*EXERCISE DETAILS*
Copy exactly the lines of the records below, and only those lines, beginning with the line that contains "paused => RiskAdmin.set_paused paused" and ending with the line that contains "kty := fun _ => BvZ;".

*RECORDS FOR THE TASK*
(* ===== verification/CreditTests.v ===== *)
(** * The unit tests of [contracts/credit/src/lib.rs], executed on the model (1)

    One computation per test, in a Module per test module; the lemmas at the end of
    each Module evaluate them.  A test the code no longer meets is kept, with what
    the code does instead ([.._outdated]). *)
From Stdlib Require Strings.String.
From S2P Require Import Prelude Soroban CreditTypes CreditEvents CreditStorage CreditState Accrual Collateral Fees Freeze Oracles Scoring Risk Lifecycle Views CreditContract CreditCalls CreditQueries CreditTesting.
Import Bench.
#[local] Open Scope test_scope.

(** Lines, draws and the limits on rate changes ([mod test]). *)
Module test_rate_change_limits.
Definition rate_change_limits_setup (borrower : Address) (credit_limit : Z) (interest_rate_bps : Z) : T
  (Address * Address) :=
  mock_all_auths ;;
  let* admin_ := generate in
  let* contract_id := register_credit in
  call (CInit admin_) ;;
  call (COpenCreditLine borrower credit_limit interest_rate_bps 70) ;;
  tret (contract_id, admin_).

Definition test_total_utilized_invariant_rejects_state_drift : T unit :=
  mock_all_auths ;;
  let* admin_ := generate in
  let* borrower := generate in
  let* contract_id := register_credit in
  call (CInit admin_) ;;
  let* a4 := generate in
  let* token_id := generate in
  call (CSetLiquidityToken token_id) ;;
  call (CSetLiquiditySource contract_id) ;;
  mint token_id contract_id 100000 ;;
  mint token_id borrower 100000 ;;
  call (COpenCreditLine borrower 10000 300 70) ;;
  call (CDepositCollateral borrower 5000) ;;
  call (CDrawCredit borrower 1000) ;;
  in_contract (iset DK.TotalUtilized 9999 ;;
    assert_total_utilized_conserved)%contract.

Definition test_total_collateral_invariant_rejects_state_drift : T unit :=
  mock_all_auths ;;
  let* admin_ := generate in
  let* borrower := generate in
  let* contract_id := register_credit in
  call (CInit admin_) ;;
  let* a4 := generate in
  let* token_id := generate in
  call (CSetLiquidityToken token_id) ;;
  call (CSetLiquiditySource contract_id) ;;
  mint token_id contract_id 100000 ;;
  mint token_id borrower 100000 ;;
  call (COpenCreditLine borrower 10000 300 70) ;;
  call (CDepositCollateral borrower 5000) ;;
  in_contract (iset DK.TotalCollateral 4999 ;;
    assert_total_collateral_conserved)%contract.

Definition test_no_limits_configured_allows_any_change : T unit :=
  mock_all_auths ;;
  let* borrower := generate in
  let* admin_ := generate in
  let* contract_id := register_credit in
  call (CInit admin_) ;;
  call (COpenCreditLine borrower 5000 300 70) ;;
  call (CUpdateRiskParameters borrower 5000 9999 70) ;;
  let* x4 := in_contract (Query.get_credit_line borrower) in
  let* x5 := unwrapped x4 in
  assert_eq (cl_interest_rate_bps x5) 9999.

Definition test_same_rate_bypasses_limits_rate_change_limits : T unit :=
  mock_all_auths ;;
  let* borrower := generate in
  let* admin_ := generate in
  let* contract_id := register_credit in
  call (CInit admin_) ;;
  call (COpenCreditLine borrower 5000 300 70) ;;
  call (CSetRateChangeLimits 0 999999) ;;
  call (CUpdateRiskParameters borrower 5000 300 70) ;;
  let* x4 := in_contract (Query.get_credit_line borrower) in
  let* x5 := unwrapped x4 in
  assert_eq (cl_interest_rate_bps x5) 300.
Definition test_settle_default_liquidation_zero_close_factor : T unit :=
  mock_all_auths ;;
  let* admin_ := generate in
  let* borrower := generate in
  let* contract_id := register_credit in
  call (CInit admin_) ;;
  call (COpenCreditLine borrower 1000000 500 100) ;;
  call (CDrawCredit borrower 100000) ;;
  call (CDefaultCreditLine borrower) ;;
  let settlement_id := "settle_zero" in
  call (CSettleDefaultLiquidation borrower 10000 settlement_id 0 None).

Definition test_settle_default_liquidation_excessive_close_factor : T unit :=
  mock_all_auths ;;
  let* admin_ := generate in
  let* borrower := generate in
  let* contract_id := register_credit in
  call (CInit admin_) ;;
  call (COpenCreditLine borrower 1000000 500 100) ;;
  call (CDrawCredit borrower 100000) ;;
  call (CDefaultCreditLine borrower) ;;
  let settlement_id := "settle_excess" in
  call (CSettleDefaultLiquidation borrower 100000 settlement_id 10001 None).

Definition test_settle_default_liquidation_replay_protection : T unit :=
  mock_all_auths ;;
  let* admin_ := generate in
  let* borrower := generate in
  let* contract_id := register_credit in
  call (CInit admin_) ;;
  call (COpenCreditLine borrower 1000000 500 100) ;;
  call (CDrawCredit borrower 100000) ;;
  call (CDefaultCreditLine borrower) ;;
  let settlement_id := "settle_replay" in
  call (CSettleDefaultLiquidation borrower 50000 settlement_id 5000 None) ;;
  call (CSettleDefaultLiquidation borrower 25000 settlement_id 5000 None).
Lemma accrual_tests_as_expected :
  all_hold [passes test_accrual_initialization_on_first_touch; passes test_no_accrual_at_same_timestamp;
     passes test_positive_accrual; passes test_multi_period_accrual;
     passes test_interest_first_repayment; passes test_zero_utilization_no_accrual;
     passes test_rounding_down; passes test_overflow_protection;
     passes no_grace_config_suspended_line_accrues_at_full_rate;
     passes full_waiver_no_interest_inside_grace_window;
     passes full_waiver_no_interest_at_grace_boundary;
     passes full_waiver_full_rate_resumes_after_grace_window;
     passes reduced_rate_accrues_at_waiver_rate_inside_window;
     passes full_waiver_split_window_straddles_grace_boundary;
     passes reduced_rate_split_window_straddles_grace_boundary;
     passes zero_grace_period_seconds_disables_waiver; passes grace_period_does_not_affect_active_lines;
     passes suspension_ts_recorded_on_suspend; passes grace_period_config_roundtrip;
     panics_with 8 set_grace_period_config_rejects_rate_too_high;
     passes suspension_ts_cleared_on_reinstatement] = true.
Proof. vm_compute. reflexivity. Qed.

(** Tests whose expectation the code does not meet: what they do instead. *)
Lemma accrual_tests_outdated :
  all_hold [panics default_during_grace_ends_grace_period] = true.
Proof. vm_compute. reflexivity. Qed.
End accrual_tests.

(** The rate formula of the risk score. *)
Module risk_formula_tests.
Definition formula_disabled_by_default : T unit :=
  mock_all_auths ;;
  let* admin_ := generate in
  let* contract_id := register_credit in
  call (CInit admin_) ;;
  let* x3 := in_contract Query.get_rate_formula_config in
  assert (negb (bool_decide (is_Some x3))).
(* ===== verification/Milestones.v ===== *)
(** * The milestones contract ([soroban/contracts/milestones/src/lib.rs])

    A creator submits evidence for milestones, the platform approves or rejects
    them, and an approval releases the milestone's share of the campaign through
    the escrow contract.  The escrow is reached through [EscrowClient]. *)
From S2P Require Import Prelude Soroban CreditTypes.

Inductive MilestoneStatus := Pending | Submitted | Approved | Rejected.

#[export] Instance MilestoneStatus_eq_dec : EqDecision MilestoneStatus.
Proof. solve_decision. Defined.

Record Milestone := mkMilestone {
  title_hash : BytesN32;
  release_bps : Z;
  ms_status : MilestoneStatus;
  evidence_hash : option BytesN32;
}.

Inductive MilestonesKey := MkCreator | MkPlatform | MkEscrow | MkMilestones | MkInitialized.

#[export] Instance MilestonesKey_eq_dec : EqDecision MilestonesKey.
Proof. solve_decision. Defined.

Inductive MilestonesValType := MvBool | MvAddr | MvList.

#[export] Instance MilestonesValType_eq_dec : EqDecision MilestonesValType.
Proof. solve_decision. Defined.

Definition milestones_interp (t : MilestonesValType) : Type :=
  match t with MvBool => bool | MvAddr => Address | MvList => list Milestone end.

Definition MilestonesKey_type (k : MilestonesKey) : MilestonesValType :=
  match k with
  | MkCreator | MkPlatform | MkEscrow => MvAddr
  | MkMilestones => MvList
  | MkInitialized => MvBool
  end.

Inductive MilestonesEvent :=
| EvSubmit (index : Z) (evidence_hash : BytesN32)
| EvRelease (index : Z) (creator : Address) (release_amount : Z)
| EvApprove (index : Z)
| EvReject (index : Z) (reason_hash : BytesN32).

#[export] Instance MilestonesContract : Contract := {|
  skey := MilestonesKey;
  skey_eq_dec := MilestonesKey_eq_dec;
  sty := MilestonesValType;
  sty_eq_dec := MilestonesValType_eq_dec;
  sinterp := milestones_interp;
  kty := MilestonesKey_type;
  cevent := MilestonesEvent;
  cerror := Empty_set;
|}.

Abbreviation MM := (Soroban.M (C := MilestonesContract)).

(** The three calls of [invoke_contract]: escrow address, calling contract, arguments. *)
Class EscrowClient `{Host} := {
  invoke_get_total_raised : Address -> Address -> host -> option (Z * host);
  invoke_approve_withdrawal : Address -> Address -> Z -> host -> option (unit * host);
  invoke_execute_withdrawal : Address -> Address -> Address -> Z -> host -> option (unit * host);
}.

Module Milestones.
Section entrypoints.
Context `{H : Host} `{!EscrowClient}.
Abbreviation iget k := (Soroban.iget (C := MilestonesContract) k).
Abbreviation iset k v := (Soroban.iset (C := MilestonesContract) k v).
Abbreviation publish := (Soroban.publish (C := MilestonesContract)).

Definition bump_instance : MM unit := iextend_ttl.

(** [total_bps += m.release_bps] over the list, in [u32]. *)
Definition total_bps (milestones : list Milestone) : option Z :=
  foldl (fun acc m => let? t := acc in checked_u32 (t + release_bps m)) (Some 0) milestones.

Definition initialize (creator platform escrow : Address) (milestones : list Milestone) : MM unit :=
  let* initialized := Soroban.ihas (C := MilestonesContract) MkInitialized in
  panic_when initialized "Already initialized" ;;
  let* total := arith (total_bps milestones) in
  panic_when (negb (total =? 10000)) "Total BPS must be 10000" ;;
  iset MkCreator creator ;;
  iset MkPlatform platform ;;
  iset MkEscrow escrow ;;
  iset MkMilestones milestones ;;
  iset MkInitialized true ;;
  bump_instance.

(** [get(key).expect("Not initialized")] followed by [require_auth]. *)
Definition require_party (party : MM (option Address)) : MM Address :=
  let* o := party in
  let* who := unwrap o "Not initialized" in
  require_auth who ;;
  ret who.

(** The stored list and its entry at [index]. *)
Definition get_entry (index : Z) : MM (list Milestone * Milestone) :=
  let* o := iget MkMilestones in
  let* milestones := unwrap o "Not initialized" in
  let* milestone := unwrap (milestones !! Z.to_nat index) "Invalid index" in
  ret (milestones, milestone).

Definition submit_milestone (index : Z) (evidence : BytesN32) : MM unit :=
  require_party (iget MkCreator) ;;
  bump_instance ;;
  let* (milestones, milestone) := get_entry index in
  panic_when (negb (bool_decide (ms_status milestone = Pending)) &&
              negb (bool_decide (ms_status milestone = Rejected)))
             "Milestone already submitted or approved" ;;
  let milestone := mkMilestone (title_hash milestone) (release_bps milestone) Submitted (Some evidence) in
  iset MkMilestones (<[Z.to_nat index := milestone]> milestones) ;;
  publish (EvSubmit index evidence).

(** [(total_raised * release_bps) / 10000], truncating. *)
Definition release_amount_of (total_raised bps : Z) : option Z :=
  let? product := checked_i128 (total_raised * bps) in Some (Z.quot product 10000).

(** Approve and execute the withdrawal in the escrow. *)
Definition release (index : Z) (escrow_address creator : Address) (release_amount : Z) : MM unit :=
  host_call CallFailed (fun c h =>
    invoke_approve_withdrawal escrow_address (current_contract c) release_amount h) ;;
  host_call CallFailed (fun c h =>
    invoke_execute_withdrawal escrow_address (current_contract c) creator release_amount h) ;;
  publish (EvRelease index creator release_amount).

Definition approve_milestone (index : Z) : MM unit :=
  require_party (iget MkPlatform) ;;
  bump_instance ;;
  let* (milestones, milestone) := get_entry index in
  panic_when (negb (bool_decide (ms_status milestone = Submitted))) "Milestone not submitted" ;;
  let milestone := mkMilestone (title_hash milestone) (release_bps milestone) Approved (evidence_hash milestone) in
  iset MkMilestones (<[Z.to_nat index := milestone]> milestones) ;;
  let* o := iget MkEscrow in
  let* escrow_address := unwrap o "Not initialized" in
  let* o := iget MkCreator in
  let* creator := unwrap o "Not initialized" in
  let* total_raised := host_call CallFailed (fun c h =>
    invoke_get_total_raised escrow_address (current_contract c) h) in
  let* release_amount := arith (release_amount_of total_raised (release_bps milestone)) in
  (if 0 <? release_amount then release index escrow_address creator release_amount else ret tt) ;;
  publish (EvApprove index).

Definition reject_milestone (index : Z) (reason_hash : BytesN32) : MM unit :=
  require_party (iget MkPlatform) ;;
  bump_instance ;;
  let* (milestones, milestone) := get_entry index in
  panic_when (negb (bool_decide (ms_status milestone = Submitted))) "Milestone not submitted" ;;
  let milestone := mkMilestone (title_hash milestone) (release_bps milestone) Rejected (evidence_hash milestone) in
  iset MkMilestones (<[Z.to_nat index := milestone]> milestones) ;;
  publish (EvReject index reason_hash).

Definition get_milestone (index : Z) : MM Milestone :=
  let* (_, milestone) := get_entry index in ret milestone.

Definition get_all_milestones : MM (list Milestone) :=
  let* o := iget MkMilestones in unwrap o "Not initialized".
End entrypoints.
End Milestones.

(** ** The entrypoints that change state, as data *)
Inductive MCall :=
| MInitialize (creator platform escrow : Address) (milestones : list Milestone)
| MSubmit (index : Z) (evidence : BytesN32)
| MApprove (index : Z)
| MReject (index : Z) (reason_hash : BytesN32).

Definition run_milestones `{H : Host} `{!EscrowClient} (call : MCall) : MM unit :=
  match call with
  | MInitialize creator platform escrow milestones =>
      Milestones.initialize creator platform escrow milestones
  | MSubmit index evidence => Milestones.submit_milestone index evidence
  | MApprove index => Milestones.approve_milestone index
  | MReject index reason => Milestones.reject_milestone index reason
  end.
(* ===== verification/RiskAdmin.v ===== *)
(** * The risk admin contract ([contracts/risk/src]) and the borrow admin cool-off
    ([contracts/borrow/src/admin.rs])

    A stored admin, a pause flag and a cool-off between recorded risk actions; and
    the instance-storage cool-off helpers of the borrow crate. *)
From S2P Require Import Prelude Soroban.

(** ** Errors and categories *)
Inductive RiskError := ReUnauthorized | ReNotAdmin | RePaused | ReRiskAdminCooldownActive.

#[export] Instance RiskError_eq_dec : EqDecision RiskError.
Proof. solve_decision. Defined.

Definition risk_error_code (e : RiskError) : Z :=
  match e with ReUnauthorized => 1 | ReNotAdmin => 2 | RePaused => 3 | ReRiskAdminCooldownActive => 54 end.

Inductive RiskErrorCategory := RcAuth | RcRisk.

Definition risk_category (e : RiskError) : RiskErrorCategory :=
  match e with ReUnauthorized | ReNotAdmin => RcAuth | RePaused | ReRiskAdminCooldownActive => RcRisk end.

(** ** Storage and events *)
Inductive RiskKey := RkAdmin | RkPaused | RkCool | RkLast.

#[export] Instance RiskKey_eq_dec : EqDecision RiskKey.
Proof. solve_decision. Defined.

Inductive RiskValType := RvZ | RvBool | RvAddr.

#[export] Instance RiskValType_eq_dec : EqDecision RiskValType.
Proof. solve_decision. Defined.

Definition risk_interp (t : RiskValType) : Type :=
  match t with RvZ => Z | RvBool => bool | RvAddr => Address end.

Definition RiskKey_type (k : RiskKey) : RiskValType :=
  match k with RkAdmin => RvAddr | RkPaused => RvBool | RkCool | RkLast => RvZ end.

Inductive RiskEvent :=
| RiskAdminCooldownConfiguredEvent (cooldown_seconds : Z)
| RiskAdminActionRecordedEvent (timestamp : Z)
| RiskInitializedEvent (admin : Address)
| RiskPausedEvent (paused : bool).

#[export] Instance RiskContract : Contract := {|
  skey := RiskKey;
  skey_eq_dec := RiskKey_eq_dec;
  sty := RiskValType;
  sty_eq_dec := RiskValType_eq_dec;
  sinterp := risk_interp;
  kty := RiskKey_type;
  cevent := RiskEvent;
  cerror := RiskError;
|}.

Abbreviation RM := (Soroban.M (C := RiskContract)).

Module RiskAdmin.
Section entrypoints.
Context `{H : Host}.
Abbreviation iget k := (Soroban.iget (C := RiskContract) k).
Abbreviation iset k v := (Soroban.iset (C := RiskContract) k v).
Abbreviation publish := (Soroban.publish (C := RiskContract)).

Definition publish_risk_admin_cooldown_configured (cooldown_seconds : Z) : RM unit :=
  publish (RiskAdminCooldownConfiguredEvent cooldown_seconds).

Definition publish_risk_admin_action_recorded (ts : Z) : RM unit :=
  publish (RiskAdminActionRecordedEvent ts).

Definition publish_risk_initialized (admin : Address) : RM unit := publish (RiskInitializedEvent admin).

Definition publish_risk_paused (paused : bool) : RM unit := publish (RiskPausedEvent paused).

(** *** [admin.rs] *)
Definition bump_instance_ttl : RM unit := iextend_ttl.

Definition get_risk_admin_cooldown_seconds : RM Z :=
  bump_instance_ttl ;; let* o := iget RkCool in ret (unwrap_or o 0).

Definition set_risk_admin_cooldown_seconds (seconds : Z) : RM unit :=
  bump_instance_ttl ;; iset RkCool seconds.

Definition get_last_risk_admin_action_ts : RM Z :=
  bump_instance_ttl ;; let* o := iget RkLast in ret (unwrap_or o 0).

Definition set_last_risk_admin_action_ts (ts : Z) : RM unit := bump_instance_ttl ;; iset RkLast ts.

Definition assert_risk_admin_cooldown_elapsed : RM unit :=
  let* cooldown := get_risk_admin_cooldown_seconds in
  if cooldown =? 0 then ret tt else
  let* last_ts := get_last_risk_admin_action_ts in
  if last_ts =? 0 then ret tt else
  let* now := timestamp in
  panic_if (now <? sat_u64 (last_ts + cooldown)) ReRiskAdminCooldownActive.

(** *** [lib.rs] *)
Definition require_admin_auth : RM unit :=
  let* o := iget RkAdmin in
  let* admin := or_panic o ReNotAdmin in
  require_auth admin.

Definition assert_not_paused : RM unit :=
  let* o := iget RkPaused in panic_if (unwrap_or o false) RePaused.

Definition init (admin : Address) : RM unit :=
  require_auth admin ;;
  bump_instance_ttl ;;
  iset RkAdmin admin ;;
  publish_risk_initialized admin.

Definition set_risk_admin_cooldown (seconds : Z) : RM unit :=
  assert_not_paused ;;
  require_admin_auth ;;
  set_risk_admin_cooldown_seconds seconds ;;
  publish_risk_admin_cooldown_configured seconds.

Definition set_paused (paused : bool) : RM unit :=
  require_admin_auth ;;
  bump_instance_ttl ;;
  iset RkPaused paused ;;
  publish_risk_paused paused.

Definition get_risk_admin_cooldown : RM Z := get_risk_admin_cooldown_seconds.

Definition record_risk_admin_action : RM unit :=
  assert_not_paused ;;
  require_admin_auth ;;
  assert_risk_admin_cooldown_elapsed ;;
  let* ts := timestamp in
  set_last_risk_admin_action_ts ts ;;
  publish_risk_admin_action_recorded ts.

Definition get_admin : RM Address :=
  bump_instance_ttl ;; let* o := iget RkAdmin in unwrap o "admin not initialized".
End entrypoints.
End RiskAdmin.

Inductive RCall := RInit (admin : Address) | RSetCooldown (seconds : Z) | RSetPaused (paused : bool) | RRecord.

Definition run_risk `{Host} (call : RCall) : RM unit :=
  match call with
  | RInit admin => RiskAdmin.init admin
  | RSetCooldown seconds => RiskAdmin.set_risk_admin_cooldown seconds
  | RSetPaused paused => RiskAdmin.set_paused paused
  | RRecord => RiskAdmin.record_risk_admin_action
  end.

(** ** The borrow crate's cool-off *)
Inductive BorrowAdminDataKey := CooldownSeconds | LastActionTimestamp.

#[export] Instance BorrowAdminDataKey_eq_dec : EqDecision BorrowAdminDataKey.
Proof. solve_decision. Defined.

Inductive BorrowValType := BvZ.

#[export] Instance BorrowValType_eq_dec : EqDecision BorrowValType.
Proof. solve_decision. Defined.

Inductive BorrowAdminCooldownError := CooldownActive.

#[export] Instance BorrowContract : Contract := {|
  skey := BorrowAdminDataKey;
  skey_eq_dec := BorrowAdminDataKey_eq_dec;
  sty := BorrowValType;
  sty_eq_dec := BorrowValType_eq_dec;
  sinterp := fun _ => Z;
  kty := fun _ => BvZ;
  cevent := Empty_set;
  cerror := BorrowAdminCooldownError;
|}.

Abbreviation BM := (Soroban.M (C := BorrowContract)).

Definition cooldown_allows (last_action : option Z) (now cooldown : Z) : bool :=
  if cooldown =? 0 then true else
  match last_action with
  | None => true
  | Some last => cooldown <=? sat_u64 (now - last)
  end.

Module BorrowAdmin.
Section helpers.
Context `{H : Host}.

Definition set_borrow_admin_cooldown (admin : Address) (seconds : Z) : BM unit :=
  require_auth admin ;;
  if seconds =? 0 then Soroban.iremove (C := BorrowContract) CooldownSeconds
  else Soroban.iset (C := BorrowContract) CooldownSeconds seconds.

Definition get_borrow_admin_cooldown : BM (option Z) := Soroban.iget (C := BorrowContract) CooldownSeconds.

Definition get_last_borrow_admin_action_timestamp : BM (option Z) :=
  Soroban.iget (C := BorrowContract) LastActionTimestamp.

(** [Ok(())] is [None]; [Err(e)] is [Some e]: the helper returns a result, it does not panic. *)
Definition check_borrow_admin_cooldown : BM (option BorrowAdminCooldownError) :=
  let* o := get_borrow_admin_cooldown in
  let cooldown := unwrap_or o 0 in
  let* last_action := get_last_borrow_admin_action_timestamp in
  let* now := timestamp in
  ret (if cooldown_allows last_action now cooldown then None else Some CooldownActive).

Definition record_borrow_admin_action : BM unit :=
  let* ts := timestamp in Soroban.iset (C := BorrowContract) LastActionTimestamp ts.
End helpers.
End BorrowAdmin.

*REPLY*
  | RSetPaused paused => RiskAdmin.set_paused paused
  | RRecord => RiskAdmin.record_risk_admin_action
  end.

(** ** The borrow crate's cool-off *)
Inductive BorrowAdminDataKey := CooldownSeconds | LastActionTimestamp.

#[export] Instance BorrowAdminDataKey_eq_dec : EqDecision BorrowAdminDataKey.
Proof. solve_decision. Defined.

Inductive BorrowValType := BvZ.

#[export] Instance BorrowValType_eq_dec : EqDecision BorrowValType.
Proof. solve_decision. Defined.

Inductive BorrowAdminCooldownError := CooldownActive.

#[export] Instance BorrowContract : Contract := {|
  skey := BorrowAdminDataKey;
  skey_eq_dec := BorrowAdminDataKey_eq_dec;
  sty := BorrowValType;
  sty_eq_dec := BorrowValType_eq_dec;
  sinterp := fun _ => Z;
  kty := fun _ => BvZ;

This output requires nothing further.